Steve Fever. When a biomedical treatment becomes a disease then anyone can become infected.

Induction sees a novel type of space exploration that could go on and on and...

Singleton having a child when you are unable to is a poser unless you can create a genuine artificial intelligence but what happens if you decide that true sentience is hardwired into the very nature of the multiverse?

Oracle. A scientist gets a helping hand from the future but this raises philosophical questions...

Border Guards. Living with god-like technology in the far future and the immortality that that entails is fantastic. But what if there was someone who remembers what it was like to be mortal and suffer?

Riding the Crocodile. This is the first of three stories in this collection that relates to the Amalgam civilization from Egan's 2008 novel Incadescence. The Amalgam is Egan's equivalent to Iain Bank's 'Culture' when in the far future several intelligences have advanced to form a single amalgamated high-tech civilization occupying the Galaxy's spiral arms.

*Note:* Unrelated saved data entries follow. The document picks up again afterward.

(** A delay between two bounds, from bounds of the jitter factor. *)
Lemma delay_between attempt r lo hi dlo dhi (a b : Z) :
  unit_draw r -> let frac := if flt f1 (Jitter p) then f1 else Jitter p in
  flt f0 (Jitter p) = true ->
  representable lo -> representable hi -> 0 <= value lo <= value f1 - value frac -> value f1 + value frac <= value hi ->
  representable dlo -> representable dhi ->
  a * 2 ^ scale <= value dlo -> value dhi < (b + 1) * 2 ^ scale -> 0 <= a -> b < 2 ^ 63 ->
  value dlo * 2 ^ scale <= value (nominal p attempt) * value lo -> value (nominal p attempt) * value hi <= value dhi * 2 ^ scale ->
  a <= Delay p attempt r <= b.
Proof.
  intros Hr frac Hj Rlo Rhi Hlo Hhi Rdl Rdh Ha Hb Ha0 Hb63 Hl Hh. pose proof scale_pos as Hs. destruct f1_value as [R1 V1].
  destruct (nominal_between attempt) as [Rd Vd]. assert (representable frac /\ 0 <= value frac <= value f1) as [Rf Vf].
  { unfold frac. destruct (flt f1 (Jitter p)) eqn:E; [split; [done|lia]|]. pose proof (ok_jitter p Hp) as RJ. split; [done|].
    apply flt_value in Hj; [|done..]. change (value f0) with 0 in Hj. split; [lia|]. apply Z.nlt_ge. intros Hlt.
    apply flt_value in Hlt; [|done..]. congruence. }
  destruct (jitter_between frac r lo hi) as [Rg Vg]; [done..|lia|lia|]. unfold Delay. rewrite Hj. fold frac.
  destruct (fmul_between (nominal p attempt) (jitter frac r) dlo dhi) as [Rx Vx]; [done..|nia|].
  set (x := fmul _ _) in *. assert (flt x f0 = false) as ->.
  { apply not_true_is_false. intros Hlt. apply flt_value in Hlt; [|done..]. change (value f0) with 0 in Hlt. nia. }
  unfold to_int64. rewrite ftrunc_value by (assumption || nia).
  assert (a <= value x / 2 ^ scale < b + 1) as Hq by (split; [apply Z.div_le_lower_bound; lia|apply Z.div_lt_upper_bound; lia]).
  rewrite decide_True by lia. lia.
Qed.

(** Any delay is between nothing and twice the cap. *)
Lemma Delay_bounds attempt r : unit_draw r -> 0 <= Delay p attempt r <= 2 * MaxDelay p.
Proof.
  intros Hr. pose proof scale_pos as Hs. destruct f1_value as [R1 V1], f2_value as [R2 V2].
  destruct (nominal_between attempt) as [Rd Vd]. pose proof (ok_max p Hp) as Hmax.
  destruct (flt f0 (Jitter p)) eqn:Hj.
  - destruct (of_int_value (2 * MaxDelay p)) as [Rm Vm]; [lia|].
    assert (value (if flt f1 (Jitter p) then f1 else Jitter p) <= value f1) as Hf.
    { destruct (flt f1 (Jitter p)) eqn:E; [lia|]. apply Z.nlt_ge. intros Hlt. apply flt_value in Hlt; [|done|apply Hp]. congruence. }
    apply (delay_between attempt r f0 f2 f0 (of_int (2 * MaxDelay p))); try assumption; try exact I; change (value f0) with 0; rewrite ?V2, ?Vm; nia.
  - unfold Delay. rewrite Hj. assert (flt (nominal p attempt) f0 = false) as ->.
    { apply not_true_is_false. intros Hlt. apply flt_value in Hlt; [|done..]. change (value f0) with 0 in Hlt. lia. }
    unfold to_int64. rewrite ftrunc_value by (assumption || lia).
    assert (0 <= value (nominal p attempt) / 2 ^ scale <= MaxDelay p) as Hq
      by (split; [apply Z.div_pos; lia|apply Z.div_le_upper_bound; lia]).
    rewrite decide_True by lia. lia.
Qed.
End delays.

(** ** The schedules of the two policies *)

Definition canonical_b (m e : Z) : bool := (0 <? m) && (e =? fexp64 (Z.log2 m + 1 + e)) && (e <=? 971).
Definition representable_b (x : float64) : bool :=
  match x with S754_zero _ => true | S754_finite _ m e => canonical_b (Zpos m) e | _ => false end.
Lemma representable_b_ok x : representable_b x = true -> representable x.
Proof.
  destruct x as [|?| |? m e]; simpl; try done. unfold canonical_b, canonical. rewrite !andb_true_iff, Z.ltb_lt, Z.eqb_eq, Z.leb_le. naive_solver.
Qed.

(** The neighbours of a positive value. *)
Definition below (x : float64) : float64 := match x with S754_finite s m e => S754_finite s (Pos.pred m) e | _ => x end.
Definition above (x : float64) : float64 := match x with S754_finite s m e => S754_finite s (Pos.succ m) e | _ => x end.

(** The side conditions of [delay_between] for the neighbours of the rounded
    bounds. *)
Definition schedule_check (p : Policy) (attempt a b : Z) : bool :=
  let frac := if flt f1 (Jitter p) then f1 else Jitter p in
  let lo := below (fadd f1 (fopp frac)) in let hi := above (fadd f1 frac) in
  let d := nominal p attempt in
  let dlo := below (fmul d lo) in let dhi := above (fmul d hi) in
  let s := 2 ^ scale in
  flt f0 (Jitter p) &&
  representable_b lo && representable_b hi && representable_b dlo && representable_b dhi &&
  (0 <=? value lo) && (value lo <=? value f1 - value frac) && (value f1 + value frac <=? value hi) &&
  (a * s <=? value dlo) && (value dhi <? (b + 1) * s) && (0 <=? a) && (b <? 2 ^ 63) &&
  (value dlo * s <=? value d * value lo) && (value d * value hi <=? value dhi * s).

Lemma schedule_ok `{GM : !GoMath} p attempt a b r : policy_ok p -> schedule_check p attempt a b = true -> unit_draw r ->
  a <= Delay p attempt r <= b.
Proof.
  intros Hp Hc Hr. unfold schedule_check in Hc. rewrite !andb_true_iff, ?Z.leb_le, ?Z.ltb_lt in Hc.
  destruct Hc as [[[[[[[[[[[[[Hj R1] R2] R3] R4] H1] H2] H3] H4] H5] H6] H7] H8] H9].
  apply (delay_between p Hp attempt r _ _ _ _ a b Hr Hj (representable_b_ok _ R1) (representable_b_ok _ R2)
    (conj H1 H2) H3 (representable_b_ok _ R3) (representable_b_ok _ R4) H4 H5 H6 H7 H8 H9).
Qed.

Lemma DefaultPolicy_ok : policy_ok DefaultPolicy.
Proof. split; [done|done|by apply representable_b_ok..]. Qed.
Lemma StartupPolicy_ok : policy_ok StartupPolicy.
Proof. split; [done|done|by apply representable_b_ok..]. Qed.

(** The waits are within a fifth of 100 ms and 200 ms, up to a nanosecond. *)
Lemma default_schedule `{GM : !GoMath} attempt r : 1 <= attempt <= 2 -> unit_draw r ->
  80000000 * attempt - 1 <= Delay DefaultPolicy attempt r <= 120000000 * attempt + 1.
Proof.
  intros Ha Hr. assert (attempt = 1 \/ attempt = 2) as [-> | ->] by lia;
    (apply schedule_ok; [apply DefaultPolicy_ok|vm_compute; reflexivity|done]).
Qed.

(** The waits grow by half up to 3 s. *)
Definition startup_nominal (attempt : Z) : Z := Z.min 3000000000 (250000000 * 3 ^ (attempt - 1) / 2 ^ (attempt - 1)).
Lemma startup_schedule `{GM : !GoMath} attempt r : 1 <= attempt <= 29 -> unit_draw r ->
  8 * startup_nominal attempt / 10 - 1 <= Delay StartupPolicy attempt r <= 12 * startup_nominal attempt / 10 + 2.
Proof.
  intros Ha Hr. apply schedule_ok; [apply StartupPolicy_ok| |done].
  assert (forallb (fun i => schedule_check StartupPolicy i (8 * startup_nominal i / 10 - 1) (12 * startup_nominal i / 10 + 2)) (seqZ 1 29) = true)
    as Hall by (vm_compute; reflexivity).
  rewrite forallb_forall in Hall. apply Hall, list_elem_of_In, elem_of_seqZ. lia.
Qed.

(** ** What a run of Do did *)

Section runs.
Context `{GM : !GoMath} {E T : Type} (ctx : context E) (p : Policy) (fn : Z -> T -> option (error E) * T).

(** How a run ends after the last of [n] calls. *)
Definition ending (n : Z) (result : option (option (error E))) (err : option (error E)) : Prop :=
  match result with
  | None => cx_done ctx 1 = true /\ err = Some (cx_Err ctx)
  | Some None => err = None
  | Some (Some e) =>
      if IsPermanent e then err = Unwrap e
      else n = attempts_of p /\ err = Some (GivingUp n e) \/
        n < attempts_of p /\ (cx_interrupted ctx n = true \/ cx_done ctx (n + 1) = true) /\ err = Some (RetryAborted n (cx_Err ctx) e)
  end.
Definition retryable (c : Z * option (error E)) : Prop := exists e, c.2 = Some e /\ IsPermanent e = false.

Lemma do_loop_run left attempt last s : 1 <= attempt -> attempts_of p = attempt + Z.of_nat left ->
  let r := do_loop ctx p fn left attempt last s in
  let n := length (rn_calls r) in
  (rn_calls r).*1 = seqZ attempt (Z.of_nat n) /\ (n <= S left)%nat /\
  Forall retryable (removelast (rn_calls r)) /\
  (exists k, rn_timers r = (fun i => Delay p i (cx_draw ctx i)) <$> seqZ attempt (Z.of_nat k) /\ (k <= left)%nat /\ (k <= n <= S k)%nat) /\
  match list.last (rn_calls r) with
  | None => cx_done ctx attempt = true /\
      rn_err r = Some (match last with Some l => RetryAborted (attempt - 1) (cx_Err ctx) l | None => cx_Err ctx end)
  | Some c => ending (attempt + Z.of_nat n - 1) (Some c.2) (rn_err r)
  end.
Proof.
  revert attempt last s. induction left as [|left IH]; intros attempt last s Ha Hmax; cbn [do_loop];
    (destruct (cx_done ctx attempt) eqn:Hd; [split_and!; [done|simpl; lia|done|exists 0%nat; split_and!; simpl; (done || lia)|done]|]);
    destruct (fn attempt s) as [r s']; (destruct r as [e|]; [destruct (IsPermanent e) eqn:Hp|]).
  1, 2, 3, 4, 6: split_and!; [done|simpl; lia|by apply Forall_nil|exists 0%nat; split_and!; simpl; (done || lia)|].
  all: unfold ending; cbn [rn_calls list.last snd rn_err length]; rewrite ?Hp; try done.
  { left. split; [lia|do 2 f_equal; lia]. }
  set (d := Delay p attempt (cx_draw ctx attempt)).
  destruct (cx_interrupted ctx attempt) eqn:Hi.
  { split_and!; [done|simpl; lia|by apply Forall_nil|exists 1%nat; split_and!; simpl; (done || lia)|].
    unfold ending. simpl. rewrite Hp. right. replace (attempt + Z.of_nat 1 - 1) with attempt by lia. split_and!; [lia|by left|done]. }
  destruct (IH (attempt + 1) (Some e) s') as (Hc&Hn&Hf&(k&Ht&Hk)&He); [lia|lia|].
  set (r := do_loop ctx p fn left (attempt + 1) (Some e) s') in *. cbn [rn_calls rn_timers rn_err rn_state].
  change (length ((attempt, Some e) :: rn_calls r)) with (S (length (rn_calls r))). split_and!.
  - rewrite fmap_cons, Hc, Nat2Z.inj_succ, (seqZ_cons attempt) by lia. cbn [fst]. f_equal. f_equal; lia.
  - lia.
  - destruct (rn_calls r) eqn:Ec; [constructor|]. change (removelast _) with ((attempt, Some e) :: removelast (p0 :: l)).
    constructor; [by exists e|done].
  - exists (S k). split; [|lia]. rewrite Nat2Z.inj_succ, (seqZ_cons attempt), fmap_cons by lia. fold d. f_equal.
    rewrite Ht. f_equal. f_equal; lia.
  - destruct (rn_calls r) as [|c l] eqn:Ec.
    + unfold ending. simpl in He |- *. rewrite Hp. destruct He as [Hdone He]. right. replace (attempt + 1 - 1) with attempt in He by lia.
      replace (attempt + Z.of_nat 1 - 1) with attempt by lia. rewrite He.
      split_and!; [lia|by right|done].
    + change (list.last (_ :: c :: l)) with (list.last (c :: l)). destruct (list.last (c :: l)) eqn:El; [|by apply last_None in El].
      replace (attempt + Z.of_nat (S (length (c :: l))) - 1) with (attempt + 1 + Z.of_nat (length (c :: l)) - 1) by lia. done.
Qed.

(** The calls are numbered from 1, all but the last failed in a way worth
    retrying, and there is one timer between two calls. *)
Definition run_ok (r : run E T) : Prop :=
  let n := Z.of_nat (length (rn_calls r)) in
  (rn_calls r).*1 = seqZ 1 n /\ n <= attempts_of p /\
  Forall retryable (removelast (rn_calls r)) /\
  (exists k, rn_timers r = (fun i => Delay p i (cx_draw ctx i)) <$> seqZ 1 k /\ 0 <= k < attempts_of p /\ k <= n <= k + 1) /\
  ending n (snd <$> list.last (rn_calls r)) (rn_err r).
Lemma Do_run s : run_ok (Do ctx p fn s).
Proof.
  assert (1 <= attempts_of p) as Hp by (unfold attempts_of; destruct (Z.ltb_spec (MaxAttempts p) 1); lia).
  destruct (do_loop_run (Z.to_nat (attempts_of p) - 1) 1 None s) as (Hc&Hn&Hf&(k&Ht&Hk)&He); [lia|lia|].
  fold (Do ctx p fn s) in *. split_and!; [done|lia|done| |].
  - exists (Z.of_nat k). split_and!; [done|lia..].
  - destruct (list.last _); [|done]. cbn [fmap option_fmap option_map]. by replace (1 + Z.of_nat (length (rn_calls (Do ctx p fn s))) - 1)
      with (Z.of_nat (length (rn_calls (Do ctx p fn s)))) in He by lia.
Qed.
End runs.

Lemma sum_bounded (l : list Z) b : Forall (fun d => 0 <= d <= b) l -> 0 <= foldr Z.add 0 l <= Z.of_nat (length l) * b.
Proof. induction 1 as [|d l Hd _ IH]; simpl; [lia|]. nia. Qed.
(* ===== verification/Checksum.v ===== *)
(** * Checksums (src/internal/checksum/checksum.go)

    SHA-256 as crypto/sha256 computes it, its lowercase hexadecimal form, and
    the comparisons and the hashing reader and writer built on it. A hash.Hash
    is the bytes written to it so far. *)

From Stdlib Require Import Strings.Byte.
From stdpp Require Import base strings numbers list.
From S2P Require Import Prelude Sql Schema Chunking.

(** ** SHA-256 (FIPS 180-4) on 32-bit words *)

Module Sha256.
Local Open Scope N_scope.

Definition add32 (a b : N) : N := (a + b) mod 2 ^ 32.
Definition rotr (n x : N) : N := N.lor (N.shiftr x n) (N.shiftl x (32 - n) mod 2 ^ 32).
Definition not32 (x : N) : N := N.lxor x (2 ^ 32 - 1).
Definition ch (x y z : N) : N := N.lxor (N.land x y) (N.land (not32 x) z).
Definition maj (x y z : N) : N := N.lxor (N.lxor (N.land x y) (N.land x z)) (N.land y z).
Definition bsig0 (x : N) : N := N.lxor (N.lxor (rotr 2 x) (rotr 13 x)) (rotr 22 x).
Definition bsig1 (x : N) : N := N.lxor (N.lxor (rotr 6 x) (rotr 11 x)) (rotr 25 x).
Definition ssig0 (x : N) : N := N.lxor (N.lxor (rotr 7 x) (rotr 18 x)) (N.shiftr x 3).
Definition ssig1 (x : N) : N := N.lxor (N.lxor (rotr 17 x) (rotr 19 x)) (N.shiftr x 10).

(** The constants: the first 32 bits of the fractional parts of the cube roots
    of the first 64 primes, and of the square roots of the first eight. *)
Fixpoint root_bits (bits : nat) (k x acc : N) : N :=
  match bits with
  | O => acc
  | S bits' =>
      let next := acc + 2 ^ N.of_nat bits' in
      root_bits bits' k x (if next ^ k <=? x then next else acc)
  end.
Definition root_fraction (k p : N) : N := root_bits 40 k (p * 2 ^ (32 * k)) 0 mod 2 ^ 32.
Definition is_prime (n : nat) : bool := forallb (fun d => negb (n mod d =? 0)%nat) (seq 2 (n - 2)).
Definition primes : list N := Eval vm_compute in N.of_nat <$> List.filter is_prime (seq 2 310).
Definition K : list N := Eval vm_compute in root_fraction 3 <$> primes.
Definition H0 : list N := Eval vm_compute in root_fraction 2 <$> take 8 primes.

(** The eight working variables. *)
Record state := mkState { ra : N; rb : N; rc : N; rd : N; re : N; rf : N; rg : N; rh : N }.
Definition initial : state :=
  mkState (nth 0 H0 0) (nth 1 H0 0) (nth 2 H0 0) (nth 3 H0 0) (nth 4 H0 0) (nth 5 H0 0) (nth 6 H0 0) (nth 7 H0 0).

Definition round (s : state) (kw : N * N) : state :=
  let t1 := add32 (add32 (rh s) (bsig1 (re s))) (add32 (ch (re s) (rf s) (rg s)) (add32 kw.1 kw.2)) in
  let t2 := add32 (bsig0 (ra s)) (maj (ra s) (rb s) (rc s)) in
  mkState (add32 t1 t2) (ra s) (rb s) (rc s) (add32 (rd s) t1) (re s) (rf s) (rg s).

(** The message schedule, on the last 16 words, oldest first. *)
Fixpoint schedule (fuel : nat) (w : list N) : list N :=
  match fuel with
  | O => []
  | S fuel' =>
      match w with
      | w0 :: w' =>
          let next := add32 (add32 (ssig1 (nth 14 w 0)) (nth 9 w 0)) (add32 (ssig0 (nth 1 w 0)) w0) in
          w0 :: schedule fuel' (w' ++ [next])
      | [] => []
      end
  end.

Definition block (s : state) (w : list N) : state :=
  let r := foldl round s (zip K (schedule 64 w)) in
  mkState (add32 (ra s) (ra r)) (add32 (rb s) (rb r)) (add32 (rc s) (rc r)) (add32 (rd s) (rd r))
          (add32 (re s) (re r)) (add32 (rf s) (rf r)) (add32 (rg s) (rg r)) (add32 (rh s) (rh r)).

(** Padding to a multiple of 64 bytes: 0x80, zeros, the length in bits. *)
Definition be_bytes (k : nat) (n : N) : list N :=
  (fun i => N.shiftr n (8 * N.of_nat (k - 1 - i)%nat) mod 256) <$> seq 0 k.
Definition pad (msg : list N) : list N :=
  let len := length msg in
  let zeros := ((64 - (len + 9) mod 64) mod 64)%nat in
  msg ++ [0x80] ++ replicate zeros 0 ++ be_bytes 8 (8 * N.of_nat len mod 2 ^ 64).

Fixpoint words (l : list N) : list N :=
  match l with
  | a :: b :: c :: d :: l' => (a * 2 ^ 24 + b * 2 ^ 16 + c * 2 ^ 8 + d) :: words l'
  | _ => []
  end.

Fixpoint blocks (fuel : nat) (s : state) (w : list N) : state :=
  match fuel with
  | O => s
  | S fuel' => match w with [] => s | _ => blocks fuel' (block s (take 16 w)) (drop 16 w) end
  end.

Definition digest (msg : list N) : list N :=
  let w := words (pad msg) in
  let s := blocks (length w) initial w in
  concat (be_bytes 4 <$> [ra s; rb s; rc s; rd s; re s; rf s; rg s; rh s]).
End Sha256.

(** hex.EncodeToString *)
Definition hex_digit (n : N) : Ascii.ascii :=
  Ascii.ascii_of_N (if (n <? 10)%N then 48 + n else 87 + n)%N.
Fixpoint EncodeToString (l : list N) : string :=
  match l with
  | [] => EmptyString
  | b :: l' => String (hex_digit (b / 16)) (String (hex_digit (b mod 16)) (EncodeToString l'))
  end.

Definition Sum (b : bytes) : string := EncodeToString (Sha256.digest (Byte.to_N <$> b)).

(** FIPS 180-4's one-block example. *)
Example Sum_abc :
  Sum [x61; x62; x63]%byte = "ba7816bf8f01cfea414140de5dae2223b00361a396177a9cb410ff61f20015ad".
Proof. vm_compute. reflexivity. Qed.
(** The two-block example. *)
Example Sum_two_blocks :
  Sum (String.list_byte_of_string "abcdbcdecdefdefgefghfghighijhijkijkljklmklmnlmnomnopnopq") =
  "248d6a61d20638b8e5c026930c3e6039a33ce45964ff2167f6ecedd419db06c1".
Proof. vm_compute. reflexivity. Qed.

Inductive checksum_error := ErrMismatch.

(** A hash.Hash by what was written to it. *)
Definition hash := bytes.
Definition hash_New : hash := [].
Definition hash_Write (h : hash) (p : bytes) : hash := h ++ p.
Definition Hex (h : hash) : string := Sum h.

(** The pattern [^[0-9a-f]{64}$], the same test as the schema's check. *)
Definition Valid (s : string) : bool := sha256_hex s.

(** subtle.ConstantTimeCompare: 1 when all bytes agree. *)
Fixpoint ConstantTimeCompare (a b : string) : Z :=
  match a, b with
  | EmptyString, EmptyString => 1
  | String x a', String y b' => Z.land (if Ascii.eqb x y then 1 else 0) (ConstantTimeCompare a' b')
  | _, _ => 0
  end.
Definition Equal (a b : string) : bool :=
  if decide (String.length a <> String.length b) then false
  else (ConstantTimeCompare a b =? 1)%Z.
Definition Verify (subject expected actual : string) : result checksum_error unit :=
  if Equal expected actual then Ok tt else Err ErrMismatch.

(** checksum.Reader and checksum.Writer after one call of the wrapped reader or
    writer that moved [p] bytes. *)
Record Tee := mkTee {
  tee_h : hash;
  tee_n : Z
}.
Definition NewTee : Tee := mkTee hash_New 0.
Definition tee_bytes (t : Tee) (p : bytes) : Tee :=
  if decide (0 < length p)%nat then mkTee (hash_Write (tee_h t) p) (int64 (tee_n t + Z.of_nat (length p))) else t.
Definition tee_Sum (t : Tee) : string := Hex (tee_h t).

(** ** Facts *)

Lemma ConstantTimeCompare_spec a b : ConstantTimeCompare a b = if String.eqb a b then 1%Z else 0%Z.
Proof.
  revert b. induction a as [|x a IH]; intros [|y b]; [done..|]. simpl. rewrite IH.
  destruct (Ascii.eqb_spec x y); [|by rewrite Z.land_0_l]. by destruct (String.eqb a b).
Qed.

Lemma Equal_spec a b : Equal a b = true <-> a = b.
Proof.
  unfold Equal. rewrite ConstantTimeCompare_spec. split.
  - case_decide; [done|]. by destruct (String.eqb_spec a b).
  - intros ->. rewrite decide_False by (intros H; by apply H). by rewrite String.eqb_refl.
Qed.

Lemma Verify_ok subject a b : Verify subject a b = Ok tt <-> a = b.
Proof. unfold Verify. rewrite <-Equal_spec. by destruct (Equal a b). Qed.

Lemma hex_digit_lower n : (n < 16)%N -> is_lower_hex (hex_digit n) = true.
Proof.
  intros Hn. rewrite <-(N2Nat.id n).
  assert (forallb (fun n => is_lower_hex (hex_digit (N.of_nat n))) (seq 0 16) = true) as Hall by reflexivity.
  rewrite forallb_forall in Hall. apply Hall, in_seq. lia.
Qed.

Lemma EncodeToString_hex l :
  Forall (fun b => (b < 256)%N) l ->
  all_chars is_lower_hex (EncodeToString l) = true /\ String.length (EncodeToString l) = (2 * length l)%nat.
Proof.
  induction 1 as [|b l Hb _ [IH1 IH2]]; [done|]. simpl. rewrite IH1, IH2.
  rewrite !hex_digit_lower; [split; [done|lia]|apply N.mod_lt; lia|].
  apply N.Div0.div_lt_upper_bound. lia.
Qed.

Lemma be_bytes_range k n : Forall (fun b => (b < 256)%N) (Sha256.be_bytes k n) /\ length (Sha256.be_bytes k n) = k.
Proof.
  unfold Sha256.be_bytes. rewrite length_fmap, length_seq. split; [|done].
  apply Forall_fmap, Forall_forall. intros i _. simpl. apply N.mod_lt. lia.
Qed.

Lemma words_length ws : length (concat (Sha256.be_bytes 4 <$> ws)) = (4 * length ws)%nat.
Proof.
  induction ws as [|w ws IH]; [done|].
  rewrite fmap_cons, concat_cons, length_app, IH, (proj2 (be_bytes_range 4 w)). simpl. lia.
Qed.

(** What Sum returns is accepted by Valid and by the schema. *)
Lemma Sum_valid b : Valid (Sum b) = true.
Proof.
  unfold Valid, sha256_hex, Sum, Sha256.digest. set (s := Sha256.blocks _ _ _). clearbody s.
  destruct (EncodeToString_hex (concat (Sha256.be_bytes 4 <$> [Sha256.ra s; Sha256.rb s; Sha256.rc s; Sha256.rd s;
    Sha256.re s; Sha256.rf s; Sha256.rg s; Sha256.rh s]))) as [H1 H2].
  { apply Forall_concat, Forall_fmap, Forall_forall. intros w _. apply be_bytes_range. }
  by rewrite H1, H2, words_length.
Qed.

Lemma tee_spec t p :
  tee_h (tee_bytes t p) = tee_h t ++ p.
Proof. unfold tee_bytes, hash_Write. case_decide; [done|]. destruct p; [by rewrite app_nil_r|simpl in *; lia]. Qed.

However the Galaxy's central bulge can not be visited as probes are returned: the bulge is occupied by another advanced civilization that nobody has met and which is known as 'the Aloof'. In 'Riding the Crocodile' two Amalgam citizens try to see if they can learn more about the Aloof.

Glory. Two Amalgam archaeologists have to penetrate a primitive (21st or 22nd century Earth equivalent) civilization as previously there was an earlier, ancient and now extinct, civilization whose remains show they had a remarkable approach to mathematics. The problem is that the planet is in a state of super-power confrontation and they may just be a little suspicious of astronauts from far away...

Hot Rock. Amalgam explorers come across a world between the stars, far from any sun, and – it transpires – with intelligent life...

Oceanic. Colonists from Earth thousands of years in the future have forgotten the detail of their roots and indeed they have biologically markedly changed. Their belief systems, especially theology, are open to be challenged. This won the Hugo for best novella in 1999: which says more about the Hugo than the story as for my money 'Dark Integers', 'Crystal Nights' and 'Riding the Crocodile' are far stronger stories but 'Oceanic' might have attracted the Hugo vote (I am unscientifically guessing) because the US more religious than secular Britain.

So there you have it, a collection that is typically Egan and his fans will not be disappointed.